Exercise — Could you reproduce, word for word, everything below from the line containing "exprs = true" down to the line containing "intros Hs. induction", with both of those lines included and no others?

Exercise data —
(* ===== verification/ControlProps.v ===== *)
(** * Pruning keeps the runs of a body

    Constant conditions are decided as at run time, a chosen case arm is the
    arm that would run, and pruning and label stripping leave the runs of a
    body unchanged when its labels are unique and its jumps are in scope. *)

From Stdlib Require Import ZArith Lia Ascii String SpecFloat.
From stdpp Require Import base list strings.
From S2P Require Import Prelude Elab ElabFacts ElabProps ElabOrder Ir Folding Eval PassFacts PassProps PassClaims ControlFlow ControlSem ControlFacts.

Section Prune.
Context {St : Type} (m : Machine St) (powf : f64 -> f64 -> f64) (from_real : f64 -> nat -> bool -> Value).

Local Abbreviation den := (den m powf from_real).
Local Abbreviation run := (run m powf from_real).
Local Abbreviation elems := (elems m powf from_real).
Local Abbreviation value := (value m powf from_real).
Local Abbreviation truthy := (truthy m powf from_real).

(** ** Jumps of a statement *)

Lemma run_jumps l t : jumps (None, run l) t -> exists c, c ∈ l /\ jumps (None, den c) t.
Proof.
  intros H. apply block_jumps in H as (x & Hx & Hj). unfold ControlSem.elems in Hx.
  apply list_elem_of_In, in_map_iff in Hx as (c & <- & Hc). exists c. split; [by apply list_elem_of_In|]. exact Hj.
Qed.

Lemma skip_jumps t : ~ jumps (None, @skip St) t.
Proof. by intros (st & st' & [?|?]). Qed.

Lemma matching_elem hit (xs : list (list IrExpr * rel St)) R :
  matching hit xs = Some R -> exists x, x ∈ xs /\ x.2 = R.
Proof.
  induction xs as [|[e R'] xs IH]; [done|]. cbn [matching]. destruct (existsb hit e).
  - injection 1 as ->. exists (e, R). split; [by left|done].
  - intros H. destruct (IH H) as (x & ? & ?). exists x. split; [by right|done].
Qed.

Lemma default_elem (xs : list (list IrExpr * rel St)) R : default_arm xs = Some R -> exists x, x ∈ xs /\ x.2 = R.
Proof.
  induction xs as [|[e R'] xs IH]; [done|]. cbn [default_arm]. destruct e.
  - injection 1 as ->. exists ([], R). split; [by left|done].
  - intros H. destruct (IH H) as (x & ? & ?). exists x. split; [by right|done].
Qed.

Lemma select_jumps hit (xs : list (list IrExpr * rel St)) t :
  jumps (None, select hit xs) t -> exists x, x ∈ xs /\ jumps (None, x.2) t.
Proof.
  unfold select. destruct (matching hit xs) as [R|] eqn:Em.
  - destruct (matching_elem hit xs R Em) as (x & Hx & <-). by exists x.
  - destruct (default_arm xs) as [R|] eqn:Ed; [|by intros H%skip_jumps].
    destruct (default_elem xs R Ed) as (x & Hx & <-). by exists x.
Qed.

Lemma den_jumps s t : jumps (None, den s) t -> t ∈ goto_names s.
Proof.
  revert t. induction s as [s IH] using IrStmt_parts_ind. intros t H.
  assert (Hb : forall b, b ∈ bodies s -> jumps (None, run b) t -> t ∈ goto_names s).
  { intros b Hb Hj. destruct (run_jumps b t Hj) as (c & Hc & Hd). rewrite Forall_forall in IH.
    apply (part_gotos s c); [by apply (body_parts s b)|]. apply IH; [by apply (body_parts s b)|done]. }
  assert (Ho : forall o, (forall b, o = Some b -> b ∈ bodies s) ->
    jumps (None, match o with Some b => run b | None => skip end) t -> t ∈ goto_names s).
  { intros [b|] Hin; [apply Hb; by apply Hin|by intros ?%skip_jumps]. }
  destruct s; cbn [ControlSem.den] in H; unfold bodies in Hb, Ho; cbn [collect] in Hb, Ho.
  - cbn [goto_names collect]. unfold parts in IH. cbn [collect] in IH. rewrite Forall_cons in IH. by apply IH.
  - eapply Hb; [by left|exact H].
  - destruct H as (st & st' & [(r & Hr & E)|(st1 & _ & _ & E)]); [|done]. destruct r as [|l st1|]; try done.
    case_bool_decide; [done|]. injection E as -> _. eapply Hb; [by left|]. by eexists _, _.
  - destruct H as (st & st' & H). cbn in H. unfold guarded_action in H. destruct (m_assert m identity _ st) as [st1 []].
    + destruct (truthy condition st).
      * apply (Ho if_true); [intros b ->; by left|by exists st1, st'].
      * apply (Ho if_false); [intros b ->; apply elem_of_app; right; by left|by exists st1, st'].
    + exfalso. apply (skip_jumps t). by exists st1, st'.
  - destruct H as (st & st' & H). cbn in H. destruct (truthy cond st).
    + eapply Hb; [by left|by eexists _, _].
    + apply (Ho els); [intros b ->; right; by left|by eexists _, _].
  - apply loop_jumps in H as [H|H]; [|by apply skip_jumps in H]. eapply Hb; [by left|exact H].
  - apply andthen_jumps in H as [H|H].
    + apply loop_jumps in H as [H|H]; [|by apply skip_jumps in H]. by destruct H as (st & st' & [?|(? & _ & ?)]).
    + eapply Hb; [by left|exact H].
  - apply andthen_jumps in H as [H|H]; [by destruct H as (st & st' & [?|(? & _ & ?)])|]. eapply Hb; [by left|exact H].
  - destruct H as (st & st' & [?|(flag & st1 & _ & H)]); [done|]. destruct flag.
    + exfalso. apply (skip_jumps t). by exists st1, st'.
    + eapply Hb; [right; by left|by exists st1, st'].
    + eapply Hb; [by left|by exists st1, st'].
  - destruct H as (st & st' & H). cbn in H. eapply Hb; [by left|]. apply (times_jumps (repeat_count (value count st))).
    by exists st, st'.
  - apply loop_jumps in H as [H|H]; [|by apply skip_jumps in H]. eapply Hb; [by left|exact H].
  - apply andthen_jumps in H as [H|H]; [eapply Hb; [by left|exact H]|].
    apply loop_jumps in H as [H|H]; (eapply Hb; [|exact H]); [right; right; by left|right; by left].
  - destruct H as (st & st' & H). cbn in H.
    edestruct (select_jumps (fun e => item_match kind (value sel st) (value e st))) as (x & Hx & Hj); [by eexists _, _|].
    apply list_elem_of_In, in_map_iff in Hx as (it & <- & Hit). eapply Hb; [|exact Hj].
    apply list_elem_of_In, in_flat_map. exists it. split; [done|by left].
  - by apply skip_jumps in H.
  - destruct H as (st & st' & E). injection E as -> _. by left.
  - by destruct H as (st & st' & [] & st1 & _ & ?).
Qed.

(** ** Constant conditions and case arms *)

Lemma truthy_const_sound e b st : truthy_const e = Some b -> truthy e st = b.
Proof.
  destruct e as [k w s fl]. unfold truthy_const, ControlSem.truthy, ControlSem.value. cbn [e_kind]. destruct k; try done.
  cbn [eval]. destruct (c_real c) as [x|] eqn:Er.
  - injection 1 as <-. cbn [rt_condition]. by destruct (f64_nonzero x).
  - unfold as_packed_const. cbn [e_kind]. destruct (const_to_value c) as [v|] eqn:Ev; [|done]. cbn. injection 1 as <-.
    rewrite (const_value_some c v Ev). unfold elab.logical_bit. destruct (elab.contains Bit.One v); [done|].
    by destruct (is_unknown v).
Qed.

(** The comparisons of a case give a known bit. *)
Lemma case_cmp_cases kind a b : exists z, case_cmp kind a b = from_u64 (Z.b2z z) 1 false.
Proof.
  assert (Hz : forall n i x y, exists z, elab.casez_loop x y i n = from_u64 (Z.b2z z) 1 false).
  { induction n as [|n IH]; intros i x y; [by exists true|]. cbn [elab.casez_loop]. destruct (_ && _); [by exists false|apply IH]. }
  assert (Hx : forall n i x y, exists z, elab.casex_loop x y i n = from_u64 (Z.b2z z) 1 false).
  { induction n as [|n IH]; intros i x y; [by exists true|]. cbn [elab.casex_loop].
    destruct (bit_unknown _); [apply IH|]. destruct (Bit.eqb _ _); [apply IH|].
    destruct (bit_unknown _); [apply IH|by exists false]. }
  destruct kind; cbn [case_cmp]; try (by eexists); [apply Hx|apply Hz].
Qed.

Lemma case_cmp_match kind a b :
  bool_decide (to_u64 (case_cmp kind a b) = Some 1) = bool_decide (elab.logical_bit (case_cmp kind a b) = Bit.One).
Proof. destruct (case_cmp_cases kind a b) as [[] ->]; done. Qed.

Lemma verdict_loop_sound kind v exprs st sel :
  value sel st = RBits v ->
  match verdict_loop kind v exprs with
  | VUnmatched => existsb (fun e => item_match kind (value sel st) (value e st)) exprs = false
  | VMatched => existsb (fun e => item_match kind (value sel st) (value e st)) exprs = true
  | VUnknown => True
  | VDefault => False
  end.
Proof.
  intros Hs. induction exprs as [|ex exprs IH]; [done|]. cbn [verdict_loop existsb].
  destruct (as_packed_const ex) as [ev|] eqn:Ee; [|done].
  apply as_packed_eval with (powf := powf) (from_real := from_real) (other := m_other m st) in Ee.
  assert (Hm : forall k, k <> Inside -> item_match k (value sel st) (value ex st)
    = bool_decide (elab.logical_bit (case_cmp k v ev) = Bit.One)).
  { intros k Hk. rewrite Hs. unfold ControlSem.value. rewrite Ee. by destruct k. }
  destruct kind; try done; rewrite Hm, <- case_cmp_match by done; (case_bool_decide; [done|exact IH]).
Qed.

Definition arms (items : list (IrCaseItem IrStmt)) : list (list IrExpr * rel St) :=
  map (fun it => (item_exprs it, run (item_body it))) items.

Answer to this problem —
  | VMatched => existsb (fun e => item_match kind (value sel st) (value e st)) exprs = true
  | VUnknown => True
  | VDefault => False
  end.
Proof.
  intros Hs. induction exprs as [|ex exprs IH]; [done|]. cbn [verdict_loop existsb].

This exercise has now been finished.